● **YOUR INSTRUCTIONS**: Restate every record that follows, keeping it exact.

● **RECORDS FOR PROCESSING**:
──────────

Definition calculate_image_metrics (self : BaseLogger) (img : pyval)
  : M (gmap string pyval) :=
  let results : gmap string pyval := ∅ in
  if is_None img || bool_decide (enabled_metrics self = [])
  then ret (all_none (enabled_metrics self) results)
  else
    let! r := attempt (new_calculator img) in
    match r with
    | Raise _ => ret (all_none (enabled_metrics self) results)
    | Ok calc => metric_loop calc (enabled_metrics self) results
    end.

(** The per-column conversion of [save_to_parquet]: [convert] is the
    branch on the declared type, [coerce] puts it inside
    [try ... except Exception: value = None]. *)
Definition convert (field_type : DataType) (v : pyval) : Outcome pyval :=
  if is_integer field_type then py_int v
  else if is_floating field_type then py_float v
  else if is_boolean field_type then py_bool v
  else if is_string field_type then py_str v
  else Ok v.

Definition coerce (field_type : DataType) (v : pyval) : pyval :=
  match convert field_type v with
  | Ok v' => v'
  | Raise _ => PyNone
  end.

(** One iteration of the loop over the columns. *)
Definition column_array (f : Field) (v : pyval) : Outcome (list Cell) :=
  match v with
  | PyNone => pa_array [PyNone] (type f)
  | _ => pa_array [coerce (type f) v] (type f)
  end.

──────────

● **SOLVED PROBLEM**:
Definition calculate_image_metrics (self : BaseLogger) (img : pyval)
  : M (gmap string pyval) :=
  let results : gmap string pyval := ∅ in
  if is_None img || bool_decide (enabled_metrics self = [])
  then ret (all_none (enabled_metrics self) results)
  else
    let! r := attempt (new_calculator img) in
    match r with
    | Raise _ => ret (all_none (enabled_metrics self) results)
    | Ok calc => metric_loop calc (enabled_metrics self) results
    end.

(** The per-column conversion of [save_to_parquet]: [convert] is the
    branch on the declared type, [coerce] puts it inside
    [try ... except Exception: value = None]. *)
Definition convert (field_type : DataType) (v : pyval) : Outcome pyval :=
  if is_integer field_type then py_int v
  else if is_floating field_type then py_float v
  else if is_boolean field_type then py_bool v
  else if is_string field_type then py_str v
  else Ok v.

Definition coerce (field_type : DataType) (v : pyval) : pyval :=
  match convert field_type v with
  | Ok v' => v'
  | Raise _ => PyNone
  end.

(** One iteration of the loop over the columns. *)
Definition column_array (f : Field) (v : pyval) : Outcome (list Cell) :=
  match v with
  | PyNone => pa_array [PyNone] (type f)
  | _ => pa_array [coerce (type f) v] (type f)
  end.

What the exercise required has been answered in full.